By a coincidence, I read Alex-Thai Vo‘s article in the Journal of Vietnamese Studies a couple of days before my Great Books classes met to discuss the first half of The Prince. The article is titled Nguyễn Thị Năm and the Land Reform in North Vietnam, 1953, and I browsed over it when it came out last spring, only to “save” it for later because it is quite long. Funny, but last week I was merely looking at several JVS articles for examples of formatting and mechanics, not anything specifically in the content. But I got hooked quickly and read the article in entirety. It was one of those happy distractions and, possibly, fruitful later too.
Note: The article could be accessed from the author’s Academia.edu account. In this post, I use common Western spellings of well-known names such as Ho Chi Minh and Hanoi but resort to Vietnamese spellings for the rest. It’s convenient if inconsistent and inelegant.
I’ll start with a summary of Vo’s article, which at sixty-three pages is likely the longest single piece ever published by JVS in its ten-year existence. Alex told me it was 17,700 words without notes. With notes, the word count is over 25,500: equivalent to a quarter or even a third of a short monograph! For a start, it is a terrific piece of research from materials collected from Archives III in Hanoi and several provincial archives elsewhere in Vietnam, plus extensive use of the published multi-volume collection of Party Documents (Văn Kiện Đảng), now indispensable to historians of Vietnamese communism. Were a novice to ask me for an article or a book chapter related to Ho Chi Minh, I should recommend this article only after a few moments of a pause for dramatic effect. I’d recommend it not merely for the argument and content, but also for the depth of research. Besides, it isn’t as long as it sounds because a non-specialist can comfortably skip the section on historiography, a meaty dozen of pages: a section essential only to specialists in twentieth-century Vietnamese history.

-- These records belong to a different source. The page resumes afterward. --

(* ===== verification/ApiProps.v ===== *)
(** The API messages of both modules: their codecs are exact and return on every
    input, their reflection methods are consistent, and the encoding of a lock
    list is the one the module's store uses. *)

From stdpp Require Import base list strings.
From Stdlib Require Import ZArith Lia.
From Stdlib.Init Require Import Byte.
From S2P Require Import Prelude Sdk LockPb ProtoTable ProtoTableProps Pulsar PulsarProps ApiLockup ApiDistro.

Local Open Scope Z_scope.

(** The imported messages have lawful codecs. *)
Class ApiExternalLaws `{ApiExternal} : Prop := {
  Coin_lawful : codec_lawful Coin_codec;
  PageRequest_lawful : codec_lawful PageRequest_codec;
  PageResponse_lawful : codec_lawful PageResponse_codec;
}.

(** * Every table is well formed *)

#[export] Hint Resolve Coin_lawful PageRequest_lawful PageResponse_lawful desc_codec_lawful : codecs.

(** A message of the package: its table is well formed, its fields are of pulsar's
    kinds, and its methods are the
    ones generated from the table. *)
Record message_ok `{WireRuntime} (m : message) : Prop := {
  mo_desc : desc_ok (m_desc m);
  mo_kinds : Forall (fun fd => pulsar_kind (f_kind fd) = true) (d_fields (m_desc m));
  mo_reflect : m_ProtoReflect m = reflect (m_desc m);
  mo_size : m_size m = ProtoMethods_Size (m_desc m);
  mo_marshal : m_marshal m = ProtoMethods_Marshal (m_desc m);
  mo_unmarshal : m_unmarshal m = ProtoMethods_Unmarshal (m_desc m);
  mo_Type : m_Type m = message_type (m_desc m);
  mo_Reset x : m_Reset m x = d_empty (m_desc m);
  mo_getters : map (fun g => projT1 g) (m_getters m) = d_fields (m_desc m);
  mo_get : Forall (fun g : getter (m_type m) =>
    (forall x, projT2 g (Some x) = f_get (projT1 g) x) /\
    projT2 g None = kind_zero (f_kind (projT1 g))) (m_getters m);
}.

Section Tables.
Context `{WireLaws} `{ApiExternalLaws}.

Lemma api_Lock_ok : desc_ok api_Lock_desc.
Proof. solve_desc_ok. Qed.
Lemma api_Extension_ok : desc_ok api_Extension_desc.
Proof. solve_desc_ok. Qed.
Lemma api_Output_ok : desc_ok api_MultiSendDelegateAndLockOutput_desc.
Proof. solve_desc_ok. Qed.
Lemma api_ActiveLockResource_ok : desc_ok api_ActiveLockResource_desc.
Proof. solve_desc_ok. Qed.
Lemma api_LockResource_ok : desc_ok api_LockResource_desc.
Proof. solve_desc_ok. Qed.
#[local] Hint Resolve api_Lock_ok api_Extension_ok api_Output_ok api_ActiveLockResource_ok
  api_LockResource_ok : codecs.
Lemma api_AccountLocksResource_ok : desc_ok api_AccountLocksResource_desc.
Proof. solve_desc_ok. Qed.
Lemma api_Params_ok : desc_ok api_Params_desc.
Proof. solve_desc_ok. Qed.
#[local] Hint Resolve api_AccountLocksResource_ok api_Params_ok : codecs.

(** Every message of both packages. *)
Definition api_messages : list message := lockup_messages ++ distro_messages.

Lemma api_messages_ok m : m ∈ api_messages -> message_ok m.
Proof.
  apply Forall_forall. unfold api_messages, lockup_messages, distro_messages. cbn [app].
  repeat (apply Forall_cons; split; [split; [cbn [m_desc]; solve_desc_ok|repeat constructor|reflexivity..|repeat constructor]|]).
  apply Forall_nil. exact I.
Qed.
End Tables.
#[export] Hint Resolve api_Lock_ok api_Extension_ok api_Output_ok api_ActiveLockResource_ok
  api_LockResource_ok api_AccountLocksResource_ok api_Params_ok : codecs.

(** * Codecs *)

Section Codecs.
Context `{WireLaws} `{ApiExternalLaws}.

(** C30 A message of either package without nil list elements, unknown
    fields or out-of-range integers is written behind the buffer it is given, in
    as many bytes as its size says, and a fresh message decodes those bytes back
    to it, whether unknown fields are discarded or kept. *)
Theorem api_roundtrip m x Buf :
  m ∈ api_messages -> desc_wf (m_desc m) x -> m_size m (Some x) < 2 ^ 60 ->
  exists bz, m_marshal m (Some x) Buf = Ok (Buf ++ bz) /\ zlen bz = m_size m (Some x) /\
    forall discard, m_unmarshal m discard (Some (d_empty (m_desc m))) bz = Ok (Some x).
Proof.
  intros M. apply api_messages_ok in M as [D _ _ -> -> -> _ _ _ _]. intros W S.
  destruct (codec_exact _ (desc_codec_lawful (m_desc m) D) x W S) as (bz & E & L & U).
  cbn [c_marshal c_size c_unmarshal c_empty desc_codec] in *. exists bz.
  cbn [ProtoMethods_Marshal ProtoMethods_Size ProtoMethods_Unmarshal]. rewrite E. split; [done|].
  split; [done|]. intros discard. by rewrite U.
Qed.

(Edited: The longest article published by JVS is 90 pages long. It came out in 2010. A year after Vo’s article, the journal published article on South Vietnam by his Cornell graduate colleague Sean Fear that runs 75 pages. JVS’s general guidelines calls for submissions of 8000-15000 words, which is decidedly on the longer side of most journals. Even there, a number of articles have run past the suggested 15000 word count.)
The heart of the article starts on p. 15, and it gradually weaves three threads into one: the woman in the title, communist policy and practice regarding land reform in the early 1950s, and the involvement of Ho Chi Minh himself. First is Nguyễn Thị Năm, who was forced by family circumstances to enter business and eventually became a successful merchant and landowner in northern Vietnam during the 1930s and 1940s. She also became an early and fervent supporter of communist revolutionaries even before Ho Chi Minh declared independence and began the Democratic Republic of Vietnam (DRV) during the August Revolution in 1945. She even encouraged her two sons to join the Viet Minh, which they did.
The article then moves forward to the French War, during which the communists depended on the support of the peasantry as well as landowners and merchants like Mrs. Năm. They were therefore very careful in approaching the issue of land ownership, especially as French forces had the upper hand militarily during the first phase of the war. However, as the war became internationalized in 1950 and shifted to the second phase, policies and practices also changed to an aggressive trajectory. Class struggle came to the forefront, and aggressive policies regarding the countryside were formulated in 1952. An ambitious campaign of rural mobilization and land reform began in the spring of 1953 and went on until 1956.
There were at least two major factors at work along with this shift, both having to do with foreigners. First was the Chinese influence, as the People’s Republic now supplied the DRV with the bulk of military and economic aid to fight the French. Having provided a blueprint in shaping Vietnamese land reform, the Chinese now participated closely in at least some important policy-making, including a major proposal from the head of the powerful Chinese Political Advisory Group (and, later, the Chinese ambassador to the DRV). Second, Ho made a visit to Moscow to see Stalin and ask for his support. Interestingly, the Chinese proposal and the Moscow visit occurred around the same time.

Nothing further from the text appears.